I wrote a while ago about the importance of consulting a critic to help with creativity. I’ve recently been reading Scott Belsky’s book, Making Ideas Happen, and was fascinated to read how Walt Disney used the principles of Socratic dialogue to encourage creative questioning. (For those of us who don’t have a handy copy of Socrates’ dialogues to hand, the great thinker’s view of wisdom revolved around dialogue and questioning – believing that it is only through questioning and challenge that we truly test the value and depth of our understanding)
I work in an environment in which we want to foster creative and divergent thinking to help design interesting and sustainable solutions to complex problems. Shaping a successful session requires the careful balance of knowing when to encourage variety and ideas, and when to apply critique and validation.
There’s something to learn from Walt Disney’s approach. Belsky explains how he developed a ‘three rooms’ process to balance inspiration and appropriate structure.
How does the ‘three room’ process work?
In the first room, creatives could think as big, bold and daring as they liked; no idea was out of scope. When they moved to room two, the conversation took a more rational turn, and ideas were merged and crafted into storyboards that wrapped a structure, process and frame around them. Finally, in the third room – the ‘sweat box’ – ideas were analysed and pulled apart – and the best part was, because each storyboard combined elements from many individuals, no-one took the criticism personally, but focused on the integrity of the idea itself.
How does this relate to the ASE?
In the Accelerated Solutions Environment (ASE), we use our own three-part process of Scan, Focus and Act to take teams through a similar journey of exploring the art of the possible, narrowing the options, and formulating a plan behind the strongest combination.
I like the idea of creating three physical spaces to encourage our different mental states for each stage and using a physical change to facilitate a mind shift.

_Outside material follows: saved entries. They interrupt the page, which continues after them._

(* ===== verification/Activations.v ===== *)
(** * Calls as activations

    The frames of [Frames] without the stack of frames: running a block is a function from the
    memory to an outcome, and an instruction that calls takes the answer of the call.  A [^^] is
    an outcome that passes outwards until the activation it is for; an error passes to whoever
    runs the block from native code.  It is the specification [FramesProps] proves the machine
    against.

    [OWild] is an outcome about which nothing is said: an instruction that reaches below the
    operands of its frame; a native that catches a [^^], forges one, or goes on after an error
    without cutting the frames back; what a native runs while a [^^] passes it, unless that
    comes to a value; a [^^] out of a guard, of a deferred call or of an initializer; one that
    crosses native code and the body of a new object; and [Yeet], which no compiler emits. *)
From stdpp Require Import base numbers list strings gmap.
From stdpp Require Import options.
From S2P Require Import Prelude Instr Exec Frames.
Local Open Scope nat_scope.

(** The operands an instruction finds in its frame. *)
Definition demand (i : Instruction) : nat :=
  match i with
  | Send _ n => S n
  | SendLocal _ _ n | SendConst _ _ n | SendField _ _ n => n
  | SendLocalLocal _ _ _ n | SendLocalConst _ _ _ n => pred n
  | IntAdd | IntSub | IntMul | IntDiv | IntMod | IntLt | IntLe | IntGt | IntGe | IntEq | IntNe
  | DoubleAdd | DoubleSub | DoubleMul | DoubleDiv | DoubleMod | DoubleLt | DoubleLe
  | DoubleGt | DoubleGe | DoubleEq | DoubleNe => 2
  | DefineLocal _ | DefineLocalKeep _ | StoreLocal _ | StoreLocalKeep _ | Pop | Dup
  | Return | BlockReturn | MethodReturn | Yeet | IfJump _ | ElseJump _ | BranchIfNotBool _
  | BranchIfNotList _ _ | RequireBool | BranchIfNotPlainNew _ | LoadFieldOf _ | StoreField _
  | StoreFieldKeep _ => 1
  | ExecuteBlockWithSelf => 2
  | i => match effect i with Some (n, _) => n | None => 0 end
  end.

Section activations.
Context `{Runtime W}.
Abbreviation Native := (Frames.Native W).
Abbreviation Mem := (Frames.Mem (W:=W)).

(** [ds]: the calls deferred to the end of the activation that runs.  [neat]: no operand is left
    over.  [crossed]: the [^^] has passed native code. *)
Inductive Out (A : Type) :=
| OVal (a : A) (ds : list DeferredCall) (neat : bool) (m : Mem)
| OErr (e : QuoinError) (ds : list DeferredCall) (m : Mem)
| ONlr (target : FrameId) (v : Value) (crossed : bool) (m : Mem)
| OMore
| OWild.
Arguments OVal {A} a ds neat m.
Arguments OErr {A} e ds m.
Arguments ONlr {A} target v crossed m.
Arguments OMore {A}.
Arguments OWild {A}.

Definition raise {A} (e : QuoinError) (ds : list DeferredCall) (m : Mem) : Out A :=
  match e with NonLocalReturn => OWild | e => OErr e ds m end.

Definition obind {A B} (x : Out A) (k : A → list DeferredCall → bool → Mem → Out B) : Out B :=
  match x with
  | OVal a ds neat m => k a ds neat m
  | OErr e ds m => OErr e ds m
  | ONlr t v c m => ONlr t v c m
  | OMore => OMore
  | OWild => OWild
  end.

(** Where a [^^] would be lost or forged. *)
Definition no_nlr {A} (x : Out A) : Out A :=
  match x with ONlr _ _ _ _ => OWild | x => x end.

Definition neatly {A} (x : Out A) : Out A :=
  match x with OVal _ _ false _ => OWild | x => x end.

Definition with_defers {A} (ds : list DeferredCall) (x : Out A) : Out A :=
  match x with
  | OVal a _ neat m => OVal a ds neat m
  | OErr e _ m => OErr e ds m
  | x => x
  end.

(** What runs where the activation is not on top defers nothing. *)
Definition undeferred {A} (x : Out A) : Out A :=
  match x with
  | OVal _ (_ :: _) _ _ | OErr _ (_ :: _) _ => OWild
  | x => x
  end.

Record Spec := mkSpec {
  s_frame : Frame → list DeferredCall → nat → list Value → Mem → Out Value;
  s_run : Run → list DeferredCall → Mem → Out Value }.

Section spec.
Context (I : Spec).

(** ** Native code *)

(** Where a native stands: it may go on; an error has left frames it has to cut off; a [^^] passes. *)
Inductive Mode := Clean (neat : bool) | Dirty | InFlight (target : FrameId) (v : Value).

Fixpoint s_native {A} (n : Native A) (mode : Mode) (ds : list DeferredCall) (m : Mem) : Out A :=
  match n with
  | NRet r =>
      match r, mode with
      | Ok a, Clean neat => OVal a ds neat m
      | Err NonLocalReturn, InFlight t v => ONlr t v true m
      | Err e, Clean _ | Err e, Dirty => raise e ds m
      | _, _ => OWild
      end
  | NStep f k =>
      s_native (k (m_envs m) (m_world m)) mode ds (set_heap (f (m_envs m) (m_world m)) m)
  | NRun r k =>
      match mode with
      | Clean neat =>
          match neatly (s_run I r ds m) with
          | OVal v ds _ m => s_native (k (Ok v)) mode ds m
          | OErr e ds m => s_native (k (Err e)) Dirty ds m
          | ONlr t v _ m => s_native (k (Err NonLocalReturn)) (InFlight t v) ds m
          | OMore => OMore
          | OWild => OWild
          end
      | InFlight _ _ =>
          match neatly (s_run I r [] m) with
          | OVal v [] _ m => s_native (k (Ok v)) mode ds m
          | _ => OWild
          end
      | Dirty => OWild
      end
  | NUnwind n => s_native n (match mode with Dirty => Clean false | mode => mode end) ds m
  | NDefer d n =>
      match mode with
      | Clean _ => s_native n mode (ds ++ [d]) m
      | _ => OWild
      end
  end.

Definition s_clean {A} (n : Native A) (ds : list DeferredCall) (m : Mem) : Out A :=
  s_native n (Clean true) ds m.

(** ** The end of an activation *)

Fixpoint s_defers (calls : list DeferredCall) (ds : list DeferredCall) (m : Mem) : Out () :=
  match calls with
  | [] => OVal () ds true m
  | d :: calls =>
      obind (neatly (s_run I (CallMethod (d_receiver d) (d_selector d) (d_args d)) ds m))
        (λ _ ds _, s_defers calls ds)
  end.

Definition unregister (f : Frame) (m : Mem) : Mem :=
  set_world (match unregister_on_defer_failure f with
             | Some name => unregister_global name (m_world m)
             | None => m_world m
             end) m.

Definition s_frame_defers (f : Frame) (ds : list DeferredCall) (m : Mem) : Out () :=
  match s_defers ds ds m with
  | OErr e ds m => OErr e ds (unregister f m)
  | x => neatly (no_nlr x)
  end.

Definition s_consume (f : Frame) (v : Value) (m : Mem) : Out Value :=
  let v := if return_receiver f then default v (receiver f) else v in
  match instantiating_obj f with
  | None => OVal v [] true m
  | Some obj =>
      obind (neatly (no_nlr (undeferred (s_clean (finalize_instantiation obj (env f)) [] m))))
        (λ _ ds neat m, OVal (VObject obj) ds neat m)
  end.

Definition s_complete (f : Frame) (v : Value) (ds : list DeferredCall) (m : Mem) : Out Value :=
  obind (s_frame_defers f ds m) (λ _ _ _ m, s_consume f v m).

(** A [^^] for this activation is its answer; others go on outwards. *)
Definition s_catch_home (f : Frame) (target : FrameId) (v : Value) (crossed : bool) (m : Mem) : Out Value :=
  if crossed && bool_decide (is_Some (instantiating_obj f)) then OWild
  else
    match s_consume f v m with
    | OVal v _ _ m =>
        if bool_decide (frame_id f = target) then OVal v [] true m else ONlr target v crossed m
    | OMore => OMore
    | _ => OWild
    end.

Definition s_activate (f : Frame) (m : Mem) : Out Value :=
  match s_frame I f [] 0 [] m with
  | OVal v ds _ m => s_complete f v ds m
  | OErr e _ m => OErr e [] m
  | ONlr t v c m => s_catch_home f t v c m
  | OMore => OMore
  | OWild => OWild
  end.

Definition s_start (mk : nat → Mem → Frame * Mem) (ds : list DeferredCall) (m : Mem) : Out Value :=
  let '(f, m) := mk 0 m in with_defers ds (s_activate f m).

(** ** Calls *)

Definition s_instantiate (class_obj : N) (m : Mem) (k : N → Mem → Out Value) : Out Value :=
  let '(obj, w) := new_instance class_obj (m_world m) in k obj (set_world w m).

Definition s_call (c : Callable W) (rx : Value) (args : list Value) (ds : list DeferredCall) (m : Mem)
    : Out Value :=
  match c with
  | CallBlock b => s_start (start_block_as_method b rx args true) ds m
  | CallMeta class_obj => OVal (VClassMeta class_obj) ds true m
  | CallNew class_obj =>
      match ensure_instantiable class_obj (m_world m), args with
      | Err e, _ => raise e ds m
      | Ok _, [arg] =>
          match block_of arg (m_world m) with
          | Some b => s_instantiate class_obj m (λ obj, s_start (start_block_for_instantiation b obj) ds)
          | None => raise (TypeError "Block" (type_name arg (m_world m)) "new: expects a Block") ds m
          end
      | Ok _, _ => raise (Other "new: expects a block") ds m
      end
  | CallNewNoBlock class_obj =>
      match ensure_instantiable class_obj (m_world m), args with
      | Err e, _ => raise e ds m
      | Ok _, [] =>
          s_instantiate class_obj m (λ obj m,
            obind (neatly (no_nlr (s_clean (run_all_inits obj) ds m)))
              (λ _ ds neat m, OVal (VObject obj) ds neat m))
      | Ok _, _ => raise (Other "new expects no arguments") ds m
      end
  | CallNative func => s_clean (func rx args) ds m
  end.

Definition s_send (sel : Symbol) (rx : Value) (args : list Value) (ds : list DeferredCall) (m : Mem)
    : Out Value :=
  match (if is_value_selector sel then block_of rx (m_world m) else None) with
  | Some b => s_start (start_block b args (Some rx)) ds m
  | None =>
      obind (no_nlr (s_clean (lookup_method rx sel args) ds m)) (λ c ds _ m,
        match c with
        | Some c => s_call c rx args ds m
        | None => raise (not_understood rx sel args (m_world m)) ds m
        end)
  end.

(** ** Instructions *)

Section instruction.
Context (f : Frame) (ds : list DeferredCall) (ip : nat) (s : list Value) (m : Mem).

(** On the operands of the frame alone. *)
Definition operands : Vm (W:=W) := mkVm s (m_envs m) (m_world m).

Definition s_class_body : Out Value :=
  match s with
  | block_val :: self_val :: below =>
      match self_val, block_of block_val (m_world m) with
      | VNil, _ => raise (Other "Cannot extend nil or non-existent class/object") ds m
      | _, Some b =>
          let '(g, m) := start_block_as_method b self_val [] false 0 m in
          let '(pending, w) := take_pending_class (m_world m) in
          let g := mkCallFrame (frame_id g) (enclosing_method_id g) (block g) (frame_ip g) (env g)
            (instantiating_obj g) (receiver g) (stack_base g) true (defers g) pending in
          obind (with_defers ds (s_activate g (set_world w m)))
            (λ v ds _ m, s_frame I f ds (S ip) (v :: below) m)
      | _, None =>
          raise (TypeError "Block" (type_name block_val (m_world m))
                   "ExecuteBlockWithSelf expects a Block") ds m
      end
  | _ => OWild
  end.

Definition s_method_return : Out Value :=
  match s, enclosing_method_id f with
  | v :: _, Some target_id => ONlr target_id v false m
  | _ :: _, None => raise (Other "MethodReturn executed outside of a method context") ds m
  | [], _ => OWild
  end.

Definition s_perform (i : Instruction) (n : nat) (leaves : bool) : Out Value :=
  match take_args n s with
  | Some (args, below) =>
      obind (neatly (s_clean (perform i args (frame_info f)) ds m))
        (λ v ds _ m, s_frame I f ds (S ip) (if leaves then v :: below else below) m)
  | None => OWild
  end.

Definition s_local (i : Instruction) : Out Value :=
  match @execute W (own_objects f) (frame_info f) ip i operands with
  | At ip' vm => s_frame I f ds ip' (stack vm) (set_heap (envs vm, world vm) m)
  | Failed _ _ e h w => raise e ds (set_heap (h, w) m)
  | _ => OWild
  end.

Definition s_instruction (i : Instruction) : Out Value :=
  if length s <? demand i then OWild
  else
    match send_of f i operands with
    | Some (sel, n, vm) =>
        match take_args n (stack vm) with
        | Some (args, rx :: below) =>
            obind (s_send sel rx args ds (set_heap (envs vm, world vm) m))
              (λ v ds _ m, s_frame I f ds (S ip) (v :: below) m)
        | _ => OWild
        end
    | None =>
        match i with
        | Return | BlockReturn => match s with v :: _ => OVal v ds true m | [] => OWild end
        | MethodReturn => s_method_return
        | Yeet => OWild
        | ExecuteBlockWithSelf => s_class_body
        | _ =>
            match effect i with
            | Some (n, leaves) => s_perform i n leaves
            | None => s_local i
            end
        end
    end.

(** The activation up to the instruction that ends it. *)
Definition s_frame_body : Out Value :=
  match take_cancellation (m_world m) with
  | Some w => OErr Cancelled ds (set_world w m)
  | None =>
      match bytecode f !! ip with
      | None => OVal VNil ds true m
      | Some i => s_instruction i
      end
  end.
End instruction.

(** ** From native code *)

Definition leave_native (m : Mem) : Mem := set_reentry (pred (m_reentry m)) m.

Definition s_reentered (ds : list DeferredCall) (k : Mem → Out Value) (m : Mem) : Out Value :=
  if MAX_NATIVE_REENTRY <=? m_reentry m then OErr (StackExhausted "native call recursion too deep") ds m
  else
    match k (set_reentry (S (m_reentry m)) m) with
    | OVal v ds neat m => OVal v ds neat (leave_native m)
    | OErr e ds m => OErr e ds (leave_native m)
    | ONlr t v _ m => ONlr t v true (leave_native m)
    | x => x
    end.

Definition s_method (c : option (Callable W)) (rx : Value) (args : list Value) (ds : list DeferredCall)
    (m : Mem) : Out Value :=
  match c with
  | Some c => neatly (s_call c rx args ds m)
  | None => OVal VNil ds true m
  end.

Definition s_run_body (r : Run) (ds : list DeferredCall) (m : Mem) : Out Value :=
  match r with
  | RunBlock b args None => s_start (start_block b args None) ds m
  | RunBlock b args (Some rx) => s_start (start_block_as_method b rx args false) ds m
  | RunGuard b rx outer args => s_start (start_validation_block b rx outer args) ds m
  | CallMethod rx sel args =>
      s_reentered ds (λ m,
        obind (neatly (s_clean (lookup_method rx sel args) ds m)) (λ c ds _, s_method c rx args ds)) m
  | CallMethodValue rx method_val sel args =>
      s_reentered ds (λ m, s_method (method_of method_val sel (m_world m)) rx args ds m) m
  end.
End spec.

Fixpoint spec (fuel : nat) : Spec :=
  match fuel with
  | O => mkSpec (λ _ _ _ _ _, OMore) (λ _ _ _, OMore)
  | S fuel => let I := spec fuel in mkSpec (s_frame_body I) (s_run_body I)
  end.
End activations.
Arguments OVal {W A} a ds neat m.
Arguments OErr {W A} e ds m.
Arguments ONlr {W A} target v crossed m.
Arguments OMore {W A}.
Arguments OWild {W A}.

This might seem easier to do in a flexible environment like the ASE, but there is no reason why simple meetings couldn’t be treated with the same approach. We fall in to patterns of adapting to the environment we find ourselves in – honouring the boardroom’s magisterial table and awkwardly having conversations around it, or dutifully filing into lines and facing the projector wall.
What can we all take from Disney’s approach?
Breaking a space into areas takes under 5 minutes but can encourage more productive and collaborative interactions. Dividing a meeting across different spaces – cafes or meeting rooms, standing or seated, outside or inside – can fundamentally change the dynamic of the conversation.
Rather than throwing some beanbags and whiteboards in a room and assuming creativity will be unleashed, what about designing spaces that mirror, and thus facilitate, the shape of the creative process?
What about doing your next brainstorming session in a park?